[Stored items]
(** * NSF random-grant explorer: sampler and citation extractor

    A shallow embedding of [src/lib/nsf-api.ts] (the filtered revision,
    lines 1-270): [generateRandomAwardId], [fetchAwardById],
    [getRandomGrant], [getRandomGrantByOffset] and [parsePublications].

    - JavaScript strings are sequences of UTF-16 code units ([list N]);
      [String.length] is the number of code units.
    - Reading an array out of range yields [undefined]; calling a method
      on [undefined] raises a [TypeError].  Array reads are therefore
      [option]-valued and the extractor lives in an error monad.
    - [fetch] and [crypto.getRandomValues] are calls to the outside
      world: programs are trees of such calls, run against an arbitrary
      stateful environment, and every network exchange is logged. *)

From Stdlib Require Import ZArith NArith List Bool Lia.
From Stdlib Require String Ascii.
Import ListNotations.

Set Implicit Arguments.

(* ================================================================== *)
(** ** JavaScript strings *)
(* ================================================================== *)

Import String.StringSyntax.
Delimit Scope string_scope with string.

Module JS.

Definition jsstring := list N.

(** A literal: every character of an ASCII literal is one code unit. *)
Definition js (s : String.string) : jsstring :=
  map Ascii.N_of_ascii (String.list_ascii_of_string s).

Definition eqb (a b : jsstring) : bool :=
  if list_eq_dec N.eq_dec a b then true else false.

(** JavaScript truthiness of a string: non-empty. *)
Definition truthy (s : jsstring) : bool :=
  match s with [] => false | _ :: _ => true end.

(** Truthiness of a possibly [undefined] string ([parts[i]]). *)
Definition truthy_opt (o : option jsstring) : bool :=
  match o with Some s => truthy s | None => false end.

(** [WhiteSpace] and [LineTerminator] code units: what [trim] removes
    and what [\s] matches. *)
Definition isWhite (c : N) : bool :=
  ((9 <=? c) && (c <=? 13) || (c =? 32) || (c =? 160) || (c =? 5760)
   || (8192 <=? c) && (c <=? 8202) || (c =? 8232) || (c =? 8233)
   || (c =? 8239) || (c =? 8287) || (c =? 12288) || (c =? 65279))%N.

(** [\d] *)
Definition isDigit (c : N) : bool := ((48 <=? c) && (c <=? 57))%N.
(** [[A-Z]] *)
Definition isUpper (c : N) : bool := ((65 <=? c) && (c <=? 90))%N.
(** [[a-z]] *)
Definition isLower (c : N) : bool := ((97 <=? c) && (c <=? 122))%N.

Fixpoint dropWhile (f : N -> bool) (s : jsstring) : jsstring :=
  match s with
  | [] => []
  | c :: s' => if f c then dropWhile f s' else s
  end.

Fixpoint takeWhile (f : N -> bool) (s : jsstring) : jsstring :=
  match s with
  | [] => []
  | c :: s' => if f c then c :: takeWhile f s' else []
  end.

Definition trimStart (s : jsstring) : jsstring := dropWhile isWhite s.
Definition trimEnd (s : jsstring) : jsstring :=
  rev (dropWhile isWhite (rev s)).

(** [s.trim()] *)
Definition trim (s : jsstring) : jsstring := trimEnd (trimStart s).

Fixpoint startsWith (p s : jsstring) : bool :=
  match p, s with
  | [], _ => true
  | _ :: _, [] => false
  | a :: p', b :: s' => (a =? b)%N && startsWith p' s'
  end.

(** [s.includes(p)] *)
Fixpoint includes (p s : jsstring) : bool :=
  startsWith p s ||
  match s with
  | [] => false
  | _ :: s' => includes p s'
  end.

(** [s.split("~")]: always at least one piece. *)
Fixpoint split (sep : N) (s : jsstring) : list jsstring :=
  match s with
  | [] => [[]]
  | c :: s' =>
      if (c =? sep)%N then [] :: split sep s'
      else match split sep s' with
           | p :: ps => (c :: p) :: ps
           | [] => [[c]]
           end
  end.

(** [a[i]] for a numeric index: [undefined] outside [0 .. a.length-1]. *)
Definition at_ {A} (a : list A) (i : Z) : option A :=
  if (i <? 0)%Z then None else nth_error a (Z.to_nat i).

Definition all (f : N -> bool) (s : jsstring) : bool := forallb f s.

End JS.

Arguments JS.js s%_string.

(* ================================================================== *)
(** ** The regular expressions of [parsePublications] *)
(* ================================================================== *)

Module Re.
Import JS.

(** [/^10\.\d+\//] *)
Definition doiPrefix (s : jsstring) : bool :=
  match s with
  | 49%N :: 48%N :: 46%N :: rest =>
      truthy (takeWhile isDigit rest)
      && startsWith [47%N] (dropWhile isDigit rest)
  | _ => false
  end.

(** [/^\d{4}$/] *)
Definition year4 (s : jsstring) : bool :=
  (length s =? 4)%nat && all isDigit s.

(** [/^\d+$/] *)
Definition digits (s : jsstring) : bool :=
  truthy s && all isDigit s.

(** [/^[A-Z][a-z]+/] *)
Definition capWord (s : jsstring) : bool :=
  match s with
  | a :: b :: _ => isUpper a && isLower b
  | _ => false
  end.

(** [/^\d{4}-\d{2}-\d{2}/] *)
Definition datePrefix (s : jsstring) : bool :=
  match s with
  | y1 :: y2 :: y3 :: y4 :: h1 :: m1 :: m2 :: h2 :: d1 :: d2 :: _ =>
      isDigit y1 && isDigit y2 && isDigit y3 && isDigit y4
      && (h1 =? 45)%N && isDigit m1 && isDigit m2
      && (h2 =? 45)%N && isDigit d1 && isDigit d2
  | _ => false
  end.

Definition notWhite (c : N) : bool := negb (isWhite c).

(** A run of [\S] holds [\S+@\S+]: some [@] with a code unit before it
    and one after it. *)
Definition innerAt (word : jsstring) : bool :=
  existsb (N.eqb 64) (removelast (tl word)).

(** [/\s+\S+@\S+/] anchored at the start of [s]: what is left after the
    match.  [\s+] and the last [\S+] are greedy, so the match is a whole
    run of white space followed by the whole run of [\S] after it; a
    shorter [\s+] leaves [\S+] in front of white space and fails. *)
Definition emailAt (s : jsstring) : option jsstring :=
  let s1 := dropWhile isWhite s in
  if truthy (takeWhile isWhite s) && innerAt (takeWhile notWhite s1)
  then Some (dropWhile notWhite s1)
  else None.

* [Requirement]
Please reproduce exactly the lines from the first one of the records above through the line containing "(** ** JavaScript strings *)", both included, and nothing else.

* [Answer to the problem]
(** * NSF random-grant explorer: sampler and citation extractor

    A shallow embedding of [src/lib/nsf-api.ts] (the filtered revision,
    lines 1-270): [generateRandomAwardId], [fetchAwardById],
    [getRandomGrant], [getRandomGrantByOffset] and [parsePublications].

    - JavaScript strings are sequences of UTF-16 code units ([list N]);
      [String.length] is the number of code units.
    - Reading an array out of range yields [undefined]; calling a method
      on [undefined] raises a [TypeError].  Array reads are therefore
      [option]-valued and the extractor lives in an error monad.
    - [fetch] and [crypto.getRandomValues] are calls to the outside
      world: programs are trees of such calls, run against an arbitrary
      stateful environment, and every network exchange is logged. *)

From Stdlib Require Import ZArith NArith List Bool Lia.
From Stdlib Require String Ascii.
Import ListNotations.

Set Implicit Arguments.

(* ================================================================== *)
(** ** JavaScript strings *)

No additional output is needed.